Eight feluccas with sails representing the millennium development goals, docked at the Andalus gardens in the city's upper class Zamalek neighbourhood, to raise awareness about the Egyptian governments' commitments in areas like poverty reduction, gender equality and ensuring environmental sustainability.
The U.N. is holding similar events around the world, in which students, activists and community groups are holding 'stand ins' to highlight the issue of global poverty. At a similar event last year, the organisers said that 23.5 million people participated, gaining the event entry into the Guinness Book of World Records.
Maher Nasser, the Director of the U.N. Information Centre in Egypt, said he hoped the numbers would increase this year.

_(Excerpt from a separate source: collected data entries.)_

(* ===== verification/Watcher.v ===== *)
(** * The desktop watcher: classification and sessions ([AINDY/watcher])

    [Classifier] maps the foreground window to an activity
    ([watcher/classifier.py]); [Tracker] is the session state machine
    ([watcher/session_tracker.py]).  Durations and delays are in microseconds and
    exact: the code computes the same numbers as floats and rounds the ones it
    reports.  Text is ASCII, and the iteration order of a [frozenset] is the
    argument [order] of the functions that iterate one. *)
From S2P Require Import Prelude PyDatetime PyUuid.
From Stdlib Require Import QArith.
Local Open Scope Z_scope.

Inductive ActivityType := WORK | COMMUNICATION | DISTRACTION | IDLE | UNKNOWN.
#[export] Instance ActivityType_eq_dec : EqDecision ActivityType.
Proof. solve_decision. Defined.
(** The value of the enumeration member *)
Definition activity_value (a : ActivityType) : string :=
  match a with
  | WORK => "work" | COMMUNICATION => "communication" | DISTRACTION => "distraction" | IDLE => "idle" | UNKNOWN => "unknown"
  end.

(** [confidence] is in hundredths. *)
Record ClassificationResult := MkResult {
  activity_type : ActivityType; confidence : Z; matched_rule : string; app_name : string; window_title : string
}.

(** ** Classification *)
Module Classifier.
(** [WindowInfo] as far as the classifier reads it *)
Record WindowInfo := MkWindow { wi_app : string; wi_title : string }.

Definition IDLE_PROCESSES : list string := ["screensaver"; "loginwindow"; "lockapp"; "logonui"; "systemuiserver"].
Definition WORK_PROCESSES : list string :=
  [ "cursor"; "code"; "code - insiders"; "pycharm"; "pycharm64"; "idea"; "idea64"; "webstorm"; "webstorm64"; "phpstorm"; "goland"; "clion";
    "rider"; "rubymine"; "datagrip"; "vim"; "nvim"; "neovim"; "sublime_text"; "atom"; "emacs"; "notepad++"; "zed";
    "terminal"; "iterm"; "iterm2"; "warp"; "windows terminal"; "windowsterminal"; "cmd"; "powershell"; "pwsh"; "bash"; "zsh"; "alacritty";
    "kitty"; "hyper"; "wezterm"; "konsole"; "gnome-terminal"; "xterm";
    "python"; "python3"; "node"; "npm"; "cargo"; "rustc"; "go"; "java"; "javac"; "gradle"; "mvn"; "make"; "cmake";
    "git"; "sourcetree"; "gitkraken"; "fork"; "figma"; "sketch"; "affinity"; "notion"; "obsidian"; "logseq"; "roamresearch" ].
Definition COMMUNICATION_PROCESSES : list string :=
  [ "slack"; "teams"; "discord"; "zoom"; "meet"; "webex"; "skype"; "outlook"; "thunderbird"; "mail"; "airmail"; "mimestream"; "spark";
    "superhuman"; "telegram"; "signal"; "whatsapp"; "messenger"; "imessage"; "messages"; "facetime" ].
Definition DISTRACTION_PROCESSES : list string :=
  [ "youtube"; "netflix"; "twitch"; "hulu"; "disneyplus"; "primevideo"; "spotify"; "music"; "vlc"; "mpv"; "steam"; "epicgameslauncher";
    "roblox"; "minecraft"; "origin"; "battlenet"; "gog galaxy" ].
Definition BROWSER_PROCESSES : list string :=
  [ "chrome"; "chromium"; "firefox"; "safari"; "edge"; "msedge"; "opera"; "brave browser"; "brave"; "vivaldi"; "arc" ].

(** The regular expressions, on text already in lower case.  [word_rest prev w s]
    is the text after the first [\bw\b] in [s] that [k] accepts. *)
Definition word_char (a : Ascii.ascii) : bool :=
  let n := Ascii.N_of_ascii (ascii_lower a) in
  ((97 <=? n) && (n <=? 122) || (48 <=? n) && (n <=? 57) || (n =? 95))%N.
Definition head_word (s : string) : bool := match s with String a _ => word_char a | EmptyString => false end.
Fixpoint word_search (prev : bool) (w : string) (k : string -> bool) (s : string) : bool :=
  let rest := str_drop (String.length w) s in
  (startswith w s && negb prev && negb (head_word rest) && k rest) ||
  match s with EmptyString => false | String a s' => word_search (word_char a) w k s' end.
(** The text up to the end of the line, where [.] stops *)
Fixpoint to_newline (s : string) : string :=
  match s with
  | EmptyString => EmptyString
  | String a s' => if Ascii.eqb a "010"%char then EmptyString else String a (to_newline s')
  end.
Definition DISTRACTION_TITLE_PATTERNS : list (string * (string -> bool)) :=
  [ ("youtube", str_contains "youtube");
    ("netflix", str_contains "netflix");
    ("twitch", str_contains "twitch");
    ("\breddit\b", word_search false "reddit" (fun _ => true));
    ("twitter|x\.com", fun s => str_contains "twitter" s || str_contains "x.com" s);
    ("tiktok", str_contains "tiktok");
    ("instagram", str_contains "instagram");
    ("facebook", str_contains "facebook");
    ("\bsteam\b.*store", word_search false "steam" (fun rest => str_contains "store" (to_newline rest)));
    ("hacker news", str_contains "hacker news") ].

(** [re.sub(r"\.(exe|app|bin)$", "", app)]; [app] is stripped, so the end of the
    text is the only place where [$] matches. *)
Definition str_take (n : nat) (s : string) : string := String.substring 0 n s.
Definition app_base_of (app : string) : string :=
  let n := (String.length app - 4)%nat in
  if (4 <=? String.length app)%nat && (String.eqb (str_drop n app) ".exe" || String.eqb (str_drop n app) ".app" || String.eqb (str_drop n app) ".bin")
  then str_take n app else app.

Section classify.
Variable order : list string -> list string.

(** [pat in app_base or pat in app], for the first pattern in iteration order *)
Definition matching (app : string) (pats : list string) : option string :=
  List.find (fun pat => str_contains pat (app_base_of app) || str_contains pat app) (order pats).

Definition classify (window : option WindowInfo) : ClassificationResult :=
  match window with
  | None => MkResult IDLE 100 "no_active_window" "" ""
  | Some w =>
      let app := str_strip (str_lower (wi_app w)) in
      let title := str_strip (str_lower (wi_title w)) in
      let found kind conf rule := MkResult kind conf rule app (wi_title w) in
      match matching app IDLE_PROCESSES with
      | Some pat => found IDLE 95 ("idle_process:" +:+ pat)
      | None =>
      match matching app DISTRACTION_PROCESSES with
      | Some pat => found DISTRACTION 90 ("distraction_process:" +:+ pat)
      | None =>
      match (if matching app BROWSER_PROCESSES is Some _ then
               List.find (fun p => p.2 title || p.2 (str_lower (wi_title w))) DISTRACTION_TITLE_PATTERNS
             else None) with
      | Some p => found DISTRACTION 85 ("distraction_title:" +:+ p.1)
      | None =>
      match matching app WORK_PROCESSES with
      | Some pat => found WORK 90 ("work_process:" +:+ pat)
      | None =>
      match matching app COMMUNICATION_PROCESSES with
      | Some pat => found COMMUNICATION 90 ("communication_process:" +:+ pat)
      | None => found UNKNOWN 50 "no_match"
      end end end end end
  end.
End classify.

"Launching the Sailing the Nile for Development in 2007 is accompanied by an international campaign, that of standing against poverty, and to realize the millennium development goals. That goal is also part of the international campaign in which 23.5 million human beings stood last year. We hope the number will double this year," he said.
According to U.N. figures, 40 percent of the Egyptian population lives in poverty, and the Egyptian government categorises eighty percent of Egyptians as low-income.
And despite recent successes in attracting foreign investment and boosting exports, the problem is worsening.
At Wednesay's event, a U.N. spokesman said that between the year the 2000 and 2005, the prevalence of absolute poverty increased to 19.6 percent of the Egyptian population from 16.7 percent at the beginning of the decade.
Egyptian actress Yousra, a U.N. Goodwill ambassador, said that the day's event needed to be part of a sustained effort.
"To the contrary, poverty is increasing. Death is increasing, illness is increasing, disease is increasing, everything is increasing. That's why I am saying that we need the whole world to stand with us, not just for five minutes and then to walk away, we need the world to stand up and take a real stand against poverty," she said.
The eight feluccas representing the goals made at the Millennium U.N.
summit in the year 2,000 were launched last year, and sailed up the Nile from Aswan to Cairo, stopping at eight cities along the each representing one of the goals.
The U.N. says that poverty is disproportionately high in southern Egypt and in the countryside, with two thirds of the poorest people living in the south.
Egyptian actor Mahmoud Yassin, who also took part yesterday, said the campaign was about providing the bare minimum for the least privileged.
"I am happy to participate in these great celebrations. This large crowd against poverty and trying to aid and help and establish a dignified life for poor people," he said.
Egypt's U.N. Information Centre Director Nasser highlighted the worsening situation for the poorest in Egypt.
"The numbers of poor, or those who live under the poverty line in Egypt has increased since last year - since the year 2,000 until this year, from 16 to 19 percent. That means one in every five Egyptians is suffering from poverty."
During the five year period in which those below the poverty line increased, the Egyptian economy showed cumulative real growth of about 21 percent and the rate of growth has since accelerated, to 7.1 percent in the financial year 2006/7, which ended in June.
Foreign direct investment in Egypt has also increased dramatically in the last two years and the World Bank said this month that Egypt was one of the countries which had made most progress in improving the climate for business.
Nevertheless and U.N. spokesman said Egypt was among several countries where poverty spread in the midst of economic growth. The U.N. said in a statement that 20.2 percent of Egyptians are living on less than $1 a day.
The U.N. has also said that Egypt's goal is to cut the proportion of people living on under $1 a day to 12.1 percent by 2015.
While poverty is more acute in southern Egypt, many Egyptians in the capital, Cairo, live in overcrowded red-brick shantytowns called "Ashawiyaat", that have minimal if any basic services.